Only the stretch of the listing below that runs from the line with "induction fuel as" through the line with "c _ _ _ Hpop)." is to be printed, exactly and with both ends.

=-=-=-=-=

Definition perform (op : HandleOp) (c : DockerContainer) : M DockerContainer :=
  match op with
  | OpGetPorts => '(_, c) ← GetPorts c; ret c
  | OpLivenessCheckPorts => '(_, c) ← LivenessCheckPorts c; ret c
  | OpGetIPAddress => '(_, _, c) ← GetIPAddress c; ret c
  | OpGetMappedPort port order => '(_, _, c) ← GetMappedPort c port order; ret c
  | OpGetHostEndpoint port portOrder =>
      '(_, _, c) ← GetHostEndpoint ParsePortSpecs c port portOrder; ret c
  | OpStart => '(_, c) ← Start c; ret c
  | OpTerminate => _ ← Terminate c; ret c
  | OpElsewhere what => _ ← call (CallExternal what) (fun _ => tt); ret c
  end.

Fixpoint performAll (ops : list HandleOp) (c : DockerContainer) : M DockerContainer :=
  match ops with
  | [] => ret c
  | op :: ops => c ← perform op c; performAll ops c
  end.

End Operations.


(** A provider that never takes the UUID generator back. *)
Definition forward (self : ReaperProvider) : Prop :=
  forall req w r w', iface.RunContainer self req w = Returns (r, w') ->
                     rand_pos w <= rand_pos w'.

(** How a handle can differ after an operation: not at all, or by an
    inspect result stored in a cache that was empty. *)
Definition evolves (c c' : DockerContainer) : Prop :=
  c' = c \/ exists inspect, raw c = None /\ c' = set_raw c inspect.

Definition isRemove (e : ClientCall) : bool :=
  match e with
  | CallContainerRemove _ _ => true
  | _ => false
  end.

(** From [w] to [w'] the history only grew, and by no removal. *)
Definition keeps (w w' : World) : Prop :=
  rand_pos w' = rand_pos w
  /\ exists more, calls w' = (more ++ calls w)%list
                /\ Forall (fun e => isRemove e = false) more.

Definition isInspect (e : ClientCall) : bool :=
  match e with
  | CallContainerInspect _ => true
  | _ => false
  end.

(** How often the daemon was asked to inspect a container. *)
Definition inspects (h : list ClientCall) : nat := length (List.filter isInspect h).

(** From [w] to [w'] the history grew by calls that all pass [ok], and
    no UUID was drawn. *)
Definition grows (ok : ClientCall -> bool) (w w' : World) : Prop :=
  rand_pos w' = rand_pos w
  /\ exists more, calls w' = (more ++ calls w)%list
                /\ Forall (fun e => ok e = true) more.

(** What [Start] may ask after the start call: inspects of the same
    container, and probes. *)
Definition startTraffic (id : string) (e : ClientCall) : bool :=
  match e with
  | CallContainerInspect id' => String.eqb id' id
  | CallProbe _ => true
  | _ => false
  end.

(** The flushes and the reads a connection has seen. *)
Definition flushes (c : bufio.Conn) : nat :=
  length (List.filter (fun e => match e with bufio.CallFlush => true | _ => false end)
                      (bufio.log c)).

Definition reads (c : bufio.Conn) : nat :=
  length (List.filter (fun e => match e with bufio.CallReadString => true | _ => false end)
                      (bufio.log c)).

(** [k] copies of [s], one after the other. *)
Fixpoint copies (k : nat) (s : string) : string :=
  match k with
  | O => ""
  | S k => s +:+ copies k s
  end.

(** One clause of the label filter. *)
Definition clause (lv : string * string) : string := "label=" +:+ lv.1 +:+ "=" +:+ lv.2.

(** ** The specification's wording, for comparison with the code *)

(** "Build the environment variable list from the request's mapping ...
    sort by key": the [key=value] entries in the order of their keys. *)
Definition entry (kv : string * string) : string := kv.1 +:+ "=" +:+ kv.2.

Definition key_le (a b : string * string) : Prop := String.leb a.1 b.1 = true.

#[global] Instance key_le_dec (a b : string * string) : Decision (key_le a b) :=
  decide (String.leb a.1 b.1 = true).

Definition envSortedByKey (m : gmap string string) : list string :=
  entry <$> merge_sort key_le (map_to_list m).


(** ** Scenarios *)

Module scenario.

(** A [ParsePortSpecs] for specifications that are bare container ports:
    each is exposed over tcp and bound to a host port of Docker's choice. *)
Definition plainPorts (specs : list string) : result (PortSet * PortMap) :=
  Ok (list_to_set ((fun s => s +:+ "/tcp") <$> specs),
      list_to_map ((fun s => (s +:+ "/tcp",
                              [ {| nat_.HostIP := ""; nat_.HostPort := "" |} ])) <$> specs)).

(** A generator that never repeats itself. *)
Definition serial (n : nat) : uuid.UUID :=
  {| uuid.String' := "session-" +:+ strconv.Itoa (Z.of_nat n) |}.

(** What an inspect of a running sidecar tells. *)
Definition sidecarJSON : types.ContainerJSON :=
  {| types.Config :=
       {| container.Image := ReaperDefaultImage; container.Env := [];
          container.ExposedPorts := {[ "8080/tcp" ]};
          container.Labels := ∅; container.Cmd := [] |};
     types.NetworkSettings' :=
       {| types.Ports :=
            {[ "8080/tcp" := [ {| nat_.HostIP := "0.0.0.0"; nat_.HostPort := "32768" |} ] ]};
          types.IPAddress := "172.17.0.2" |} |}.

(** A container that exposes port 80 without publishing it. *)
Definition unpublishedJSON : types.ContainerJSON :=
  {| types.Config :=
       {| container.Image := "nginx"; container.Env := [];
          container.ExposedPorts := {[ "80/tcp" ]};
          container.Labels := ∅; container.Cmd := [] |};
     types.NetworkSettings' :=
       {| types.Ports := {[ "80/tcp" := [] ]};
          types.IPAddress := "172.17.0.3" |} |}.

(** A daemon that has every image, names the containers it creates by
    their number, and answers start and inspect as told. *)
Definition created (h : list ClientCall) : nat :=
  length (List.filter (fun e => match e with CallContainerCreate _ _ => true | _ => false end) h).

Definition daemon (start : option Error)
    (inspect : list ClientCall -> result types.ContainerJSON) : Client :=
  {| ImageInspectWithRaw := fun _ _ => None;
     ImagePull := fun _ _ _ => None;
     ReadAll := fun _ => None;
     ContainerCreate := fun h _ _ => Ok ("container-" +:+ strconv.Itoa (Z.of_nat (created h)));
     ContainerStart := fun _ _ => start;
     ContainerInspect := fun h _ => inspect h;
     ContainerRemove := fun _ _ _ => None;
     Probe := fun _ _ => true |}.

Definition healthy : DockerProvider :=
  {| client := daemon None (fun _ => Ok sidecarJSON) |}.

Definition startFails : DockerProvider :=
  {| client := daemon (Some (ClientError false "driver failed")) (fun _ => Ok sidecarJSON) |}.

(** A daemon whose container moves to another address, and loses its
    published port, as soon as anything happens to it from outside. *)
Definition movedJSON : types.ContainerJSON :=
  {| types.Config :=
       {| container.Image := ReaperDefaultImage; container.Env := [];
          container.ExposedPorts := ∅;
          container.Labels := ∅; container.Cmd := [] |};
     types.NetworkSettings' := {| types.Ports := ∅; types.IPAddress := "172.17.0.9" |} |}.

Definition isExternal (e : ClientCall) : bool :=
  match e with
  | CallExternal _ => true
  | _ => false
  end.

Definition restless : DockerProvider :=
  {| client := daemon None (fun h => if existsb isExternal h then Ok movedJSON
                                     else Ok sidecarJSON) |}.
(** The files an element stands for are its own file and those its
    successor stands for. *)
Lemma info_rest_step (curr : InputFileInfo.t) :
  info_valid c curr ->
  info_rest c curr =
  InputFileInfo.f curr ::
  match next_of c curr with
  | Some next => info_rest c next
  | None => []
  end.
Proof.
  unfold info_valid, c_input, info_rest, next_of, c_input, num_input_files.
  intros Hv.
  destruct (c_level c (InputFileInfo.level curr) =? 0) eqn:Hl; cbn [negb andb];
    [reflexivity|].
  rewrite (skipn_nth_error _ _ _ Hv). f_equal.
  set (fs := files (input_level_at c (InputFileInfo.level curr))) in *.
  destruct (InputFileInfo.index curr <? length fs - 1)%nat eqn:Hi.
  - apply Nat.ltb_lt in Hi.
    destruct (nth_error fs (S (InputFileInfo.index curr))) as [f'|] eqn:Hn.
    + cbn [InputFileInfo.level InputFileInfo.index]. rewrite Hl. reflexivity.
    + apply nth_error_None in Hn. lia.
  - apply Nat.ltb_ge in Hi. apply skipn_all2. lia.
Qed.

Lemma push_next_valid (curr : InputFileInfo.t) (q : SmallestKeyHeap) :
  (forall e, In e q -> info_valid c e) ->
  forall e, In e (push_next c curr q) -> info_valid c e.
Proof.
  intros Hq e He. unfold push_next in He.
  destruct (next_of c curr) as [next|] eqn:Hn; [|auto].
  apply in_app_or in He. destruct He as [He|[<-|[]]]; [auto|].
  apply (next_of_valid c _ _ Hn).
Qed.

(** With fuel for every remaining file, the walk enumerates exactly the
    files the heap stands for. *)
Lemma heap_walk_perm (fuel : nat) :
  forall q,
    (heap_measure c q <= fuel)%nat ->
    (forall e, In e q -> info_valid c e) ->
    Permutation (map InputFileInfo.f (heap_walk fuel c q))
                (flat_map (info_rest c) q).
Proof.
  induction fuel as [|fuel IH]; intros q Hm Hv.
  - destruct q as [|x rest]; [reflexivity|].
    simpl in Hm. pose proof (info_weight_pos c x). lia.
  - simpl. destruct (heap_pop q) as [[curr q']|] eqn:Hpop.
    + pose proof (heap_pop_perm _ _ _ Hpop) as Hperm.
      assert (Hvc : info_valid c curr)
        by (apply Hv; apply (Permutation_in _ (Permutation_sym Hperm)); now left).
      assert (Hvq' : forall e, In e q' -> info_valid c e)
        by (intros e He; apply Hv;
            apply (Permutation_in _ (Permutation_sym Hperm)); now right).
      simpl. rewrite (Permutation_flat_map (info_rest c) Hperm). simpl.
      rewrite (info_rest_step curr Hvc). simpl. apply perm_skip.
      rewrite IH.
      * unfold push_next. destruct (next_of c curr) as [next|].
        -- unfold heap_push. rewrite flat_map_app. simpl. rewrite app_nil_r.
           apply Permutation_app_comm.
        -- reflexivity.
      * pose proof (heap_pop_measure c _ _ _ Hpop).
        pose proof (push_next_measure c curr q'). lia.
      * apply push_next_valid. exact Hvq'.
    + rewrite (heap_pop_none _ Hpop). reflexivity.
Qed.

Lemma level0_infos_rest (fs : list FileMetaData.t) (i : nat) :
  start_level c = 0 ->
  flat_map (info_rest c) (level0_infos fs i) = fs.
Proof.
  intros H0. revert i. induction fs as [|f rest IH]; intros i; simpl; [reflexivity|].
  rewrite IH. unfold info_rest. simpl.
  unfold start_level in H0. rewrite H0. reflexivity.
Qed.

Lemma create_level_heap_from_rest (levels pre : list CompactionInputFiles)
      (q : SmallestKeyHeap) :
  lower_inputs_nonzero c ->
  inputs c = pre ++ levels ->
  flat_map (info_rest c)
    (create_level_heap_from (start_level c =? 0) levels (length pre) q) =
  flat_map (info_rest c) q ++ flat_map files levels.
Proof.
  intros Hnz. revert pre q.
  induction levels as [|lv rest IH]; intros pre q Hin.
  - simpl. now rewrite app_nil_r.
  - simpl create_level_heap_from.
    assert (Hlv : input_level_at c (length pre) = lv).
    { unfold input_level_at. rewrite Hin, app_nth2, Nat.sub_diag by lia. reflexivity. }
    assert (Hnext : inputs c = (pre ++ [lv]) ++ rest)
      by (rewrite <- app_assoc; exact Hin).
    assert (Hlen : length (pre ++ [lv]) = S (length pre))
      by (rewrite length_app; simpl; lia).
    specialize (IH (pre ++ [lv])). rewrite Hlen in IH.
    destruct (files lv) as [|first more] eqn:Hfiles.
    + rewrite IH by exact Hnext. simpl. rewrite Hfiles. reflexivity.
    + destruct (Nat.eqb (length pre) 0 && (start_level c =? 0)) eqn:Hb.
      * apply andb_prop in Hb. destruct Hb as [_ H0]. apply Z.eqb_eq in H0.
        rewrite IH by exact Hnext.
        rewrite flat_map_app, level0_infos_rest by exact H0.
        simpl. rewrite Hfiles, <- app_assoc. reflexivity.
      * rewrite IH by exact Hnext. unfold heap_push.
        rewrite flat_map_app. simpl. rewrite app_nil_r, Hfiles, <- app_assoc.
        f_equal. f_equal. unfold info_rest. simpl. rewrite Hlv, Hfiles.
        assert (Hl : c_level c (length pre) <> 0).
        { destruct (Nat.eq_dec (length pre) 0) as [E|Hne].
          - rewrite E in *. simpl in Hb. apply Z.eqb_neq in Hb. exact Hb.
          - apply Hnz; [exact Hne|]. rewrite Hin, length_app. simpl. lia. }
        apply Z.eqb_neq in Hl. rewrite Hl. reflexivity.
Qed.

=-=-=-=-=

Completed exercise —
  induction fuel as [|fuel IH]; intros q Hm Hv.
  - destruct q as [|x rest]; [reflexivity|].
    simpl in Hm. pose proof (info_weight_pos c x). lia.
  - simpl. destruct (heap_pop q) as [[curr q']|] eqn:Hpop.
    + pose proof (heap_pop_perm _ _ _ Hpop) as Hperm.
      assert (Hvc : info_valid c curr)
        by (apply Hv; apply (Permutation_in _ (Permutation_sym Hperm)); now left).
      assert (Hvq' : forall e, In e q' -> info_valid c e)
        by (intros e He; apply Hv;
            apply (Permutation_in _ (Permutation_sym Hperm)); now right).
      simpl. rewrite (Permutation_flat_map (info_rest c) Hperm). simpl.
      rewrite (info_rest_step curr Hvc). simpl. apply perm_skip.
      rewrite IH.
      * unfold push_next. destruct (next_of c curr) as [next|].
        -- unfold heap_push. rewrite flat_map_app. simpl. rewrite app_nil_r.
           apply Permutation_app_comm.
        -- reflexivity.
      * pose proof (heap_pop_measure c _ _ _ Hpop).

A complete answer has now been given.